Further, still include carnot battery circulation system, carnot battery circulation system includes steam power generation system and steam recovery system, steam power generation system includes the sixth stop valve, the hot jar of energy storage, third evaporimeter, the steam turbine of connecting in proper order, the sixth stop valve sets up between the hot jar of energy storage and first condenser, the steam turbine is connected with the compressor electricity, steam recovery system connects between steam turbine and first condenser. The Carnot battery circulating system consists of a steam power generation system and a steam recovery system, in the steam power generation system, hot water in an energy storage hot tank flows to a third evaporator, the temperature of working medium in the third evaporator is raised, then the working medium enters a steam turbine for power generation, and electricity generated by the steam turbine is used by a compressor; the steam power generation system has the function of converting the stored heat into electric energy through a steam turbine, so that the energy can be recycled, and the stored heat can be converted into high-level energy through low-level energy.

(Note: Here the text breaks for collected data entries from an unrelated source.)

(** * HL7 receiving service: framing, bounded store, acknowledgments

    A shallow embedding of [hl7_server.py] (class [HL7Server]) and the
    properties of its frame splitter, message store, acknowledgment
    builders and connection handler.

    Python [str] values are sequences of Unicode code points; they are
    modelled as [list N].  Received data are byte lists.  Exceptions are
    modelled by the sum type [exc], carrying [str(e)]. *)

From Stdlib Require Import List NArith ZArith Arith Lia Bool String Ascii.
From Stdlib Require Import Permutation Sorted DecimalString.
From Stdlib.Strings Require Import Byte.
Import ListNotations.

Set Implicit Arguments.

(* ================================================================== *)
(** ** Python text *)
(* ================================================================== *)

Module Text.

Local Open Scope N_scope.

Definition codepoint := N.
Definition pystr := list codepoint.

(** A source-code string literal (ASCII only in this program). *)
Definition lit (s : string) : pystr :=
  map N_of_ascii (list_ascii_of_string s).

Definition FS : codepoint := 0x1c%N.   (* '\x1c', the hard terminator *)
Definition CR : codepoint := 0x0d%N.   (* '\r',  the soft terminator *)
Definition LF : codepoint := 0x0a%N.   (* '\n' *)

Definition pystr_eq_dec : forall a b : pystr, {a = b} + {a <> b} :=
  list_eq_dec N.eq_dec.

Definition pystr_eqb (a b : pystr) : bool :=
  if pystr_eq_dec a b then true else false.

(** [c in s] for a one-character [c]. *)
Definition contains (c : codepoint) (s : pystr) : bool :=
  existsb (N.eqb c) s.

(** [s.find(c)]: lowest index of [c] in [s], or [-1]. *)
Fixpoint find_from (c : codepoint) (s : pystr) (i : Z) : Z :=
  match s with
  | [] => (-1)%Z
  | x :: r => if N.eqb x c then i else find_from c r (i + 1)%Z
  end.

Definition find (c : codepoint) (s : pystr) : Z := find_from c s 0%Z.

(** Slices [s[:e]] and [s[b:]], with Python's reading of negative bounds. *)
Definition norm_index (s : pystr) (i : Z) : nat :=
  if (i <? 0)%Z then Z.to_nat (Z.max 0 (Z.of_nat (List.length s) + i))
  else Z.to_nat i.

Definition slice_to (s : pystr) (e : Z) : pystr := firstn (norm_index s e) s.
Definition slice_from (s : pystr) (b : Z) : pystr := skipn (norm_index s b) s.
(** In a tree without repeated ids no node has a child with its own id. *)
Lemma subtree_ids root :
  NoDup (treeIds root) ->
  forall p, In p (traverse root) ->
  Forall (fun c => n_id c <> n_id p) (children p).
Proof.
  induction root as [root IH] using ModuleNode_tree_ind.
  intros Hnd p Hp. rewrite treeIds_eq in Hnd. inversion Hnd as [|? ? Hroot Hkids]; subst.
  rewrite traverse_eq in Hp. destruct Hp as [<-|Hp].
  - apply Forall_forall. intros c Hin E. apply Hroot.
    apply in_flat_map. exists c. split; [exact Hin|].
    rewrite treeIds_eq, E. left. reflexivity.
  - apply in_flat_map in Hp as (c & Hin & Hp).
    rewrite Forall_forall in IH. apply (IH c Hin); [|exact Hp].
    exact (NoDup_flat_map_elim treeIds _ c Hkids Hin).
Qed.

(** X2.  What [findParentOf] returns is a node of the tree that has a child
    with the id, or the root itself for its own [:internal] id; it returns
    nothing exactly when no node has such a child and the root rule does not
    apply.  So in a tree without repeated ids the node returned carries the
    id only if it is the root: for the local-logic block [id:internal] of a
    module below the root the answer is not the module but the module that
    has it as a child. *)
Theorem findParentOf_spec (root : ModuleNode) (tid : string) :
  (forall p, findParentOf root tid = Some p ->
     In p (traverse root)
     /\ (hasChildWithId p (realIdOf tid) = true
         \/ (p = root /\ includes ":internal" tid = true
             /\ n_id root = realIdOf tid)))
  /\ (findParentOf root tid = None <->
      (includes ":internal" tid && String.eqb (n_id root) (realIdOf tid) = false)
      /\ Forall (fun n => hasChildWithId n (realIdOf tid) = false) (traverse root))
  /\ (NoDup (treeIds root) ->
      forall p, findParentOf root tid = Some p ->
      (n_id p = realIdOf tid -> p = root)
      /\ (n_id root <> realIdOf tid ->
          n_id p <> realIdOf tid
          /\ exists c, In c (children p) /\ n_id c = realIdOf tid)).
Proof.
  split; [intros p; apply findParentOf_found|].
  split; [apply findParentOf_None|].
  intros Hnd p H. destruct (findParentOf_found root tid p H) as [Hp Hc].
  pose proof (subtree_ids root Hnd p Hp) as Hsub. rewrite Forall_forall in Hsub.
  split.
  - intros Hid. destruct Hc as [Hc|[-> _]]; [|reflexivity]. exfalso.
    apply existsb_exists in Hc as (c & Hin & Ec). apply String.eqb_eq in Ec.
    apply (Hsub c Hin). congruence.
  - intros Hroot. destruct Hc as [Hc|(_ & _ & E)]; [|contradiction].
    apply existsb_exists in Hc as (c & Hin & Ec). apply String.eqb_eq in Ec.
    split; [|exists c; auto]. intros E. apply (Hsub c Hin). congruence.
Qed.

(** In the tree the application starts with, the local-logic block of
    [cpu_sub] is looked up, and what comes back is the root. *)
Lemma findParentOf_spec_witness :
  NoDup (treeIds initialData)
  /\ n_id initialData <> realIdOf "cpu_sub:internal"
  /\ option_map n_id (findParentOf initialData "cpu_sub:internal") = Some "root"%string
  /\ (exists c, In c (children initialData) /\ n_id c = realIdOf "cpu_sub:internal").
Proof.
  assert (Hnd : NoDup (treeIds initialData)).
  { vm_compute. repeat constructor; simpl; intuition discriminate. }
  assert (Hroot : n_id initialData <> realIdOf "cpu_sub:internal") by discriminate.
  destruct (findParentOf_spec initialData "cpu_sub:internal") as (_ & _ & H).
  destruct (H Hnd initialData eq_refl) as [_ H2].
  exact (conj Hnd (conj Hroot (conj eq_refl (proj2 (H2 Hroot))))).
Defined.

(** ** Rewriting the tree: known ids *)

Lemma dropNull_cons_Some {A : Type} (a : A) l : dropNull (Some a :: l) = a :: dropNull l.
Proof. reflexivity. Qed.

Lemma dropNull_cons_None {A : Type} (l : list (option A)) : dropNull (None :: l) = dropNull l.
Proof. reflexivity. Qed.

Lemma dropNull_app {A : Type} (l l' : list (option A)) :
  dropNull (l ++ l') = dropNull l ++ dropNull l'.
Proof. unfold dropNull. apply flat_map_app. Qed.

Furthermore, the steam recovery system comprises a second condenser, a fourth compression pump, a preheater and a cold tank which are connected in sequence, the second condenser is connected to the steam turbine, cold water in the cold tank exchanges heat with the first condenser and flows to a sixth stop valve, a third evaporator is connected with the preheater, the third evaporator and the preheater are connected in parallel to form a fifth compression pump, and the third evaporator, the fifth compression pump, the preheater and the third evaporator are connected in sequence to form a circulation loop. And after the steam flowing out of the steam turbine flows into the second condenser for heat exchange to form a liquid state, the liquid state is pumped to the preheater by the fourth compression pump and flows into the cold tank, and the water in the cold tank and the first condenser perform heat exchange to form hot water which flows through the sixth stop valve and enters the energy storage hot tank.

Compared with the prior art, the beneficial effects of the utility model are that:

the heat pump type dish washing machine of the utility model has the drying function, and can remove the water on the tableware after washing;

the utility model discloses an air supply duct of heat pump type dish washer communicates dish washer main part and heat pump system, through adjusting the baffle position, can change dish washer and enter different mode of operation, realizes the multi-functional switching operation of dish washer;

the temperature sensor in the air supply pipeline of the heat pump type dish washing machine can keep the air temperature in the dish washing machine in a stable range, and the tableware is dried with highest efficiency;

the water collecting device of the heat pump type dish washing machine comprises a first water collecting tank for storing washing water and a second water collecting tank for storing waste water, so that the waste heat of the waste water can be conveniently recovered;

the heat pump type dish washing machine has the function of hot water washing, realizes the high-temperature washing of tableware, and effectively removes oil stains on the surface of the tableware;

the utility model discloses a heat pump type dish washer has the hot jar of energy storage, can store the heat in the hot water washing stage waste water waste heat that gets up and the drying stage air of retrieving in the hot jar of energy storage, has energy saving and emission reduction, improves energy utilization and rate and practice thrift cost's advantage, has good development prospect.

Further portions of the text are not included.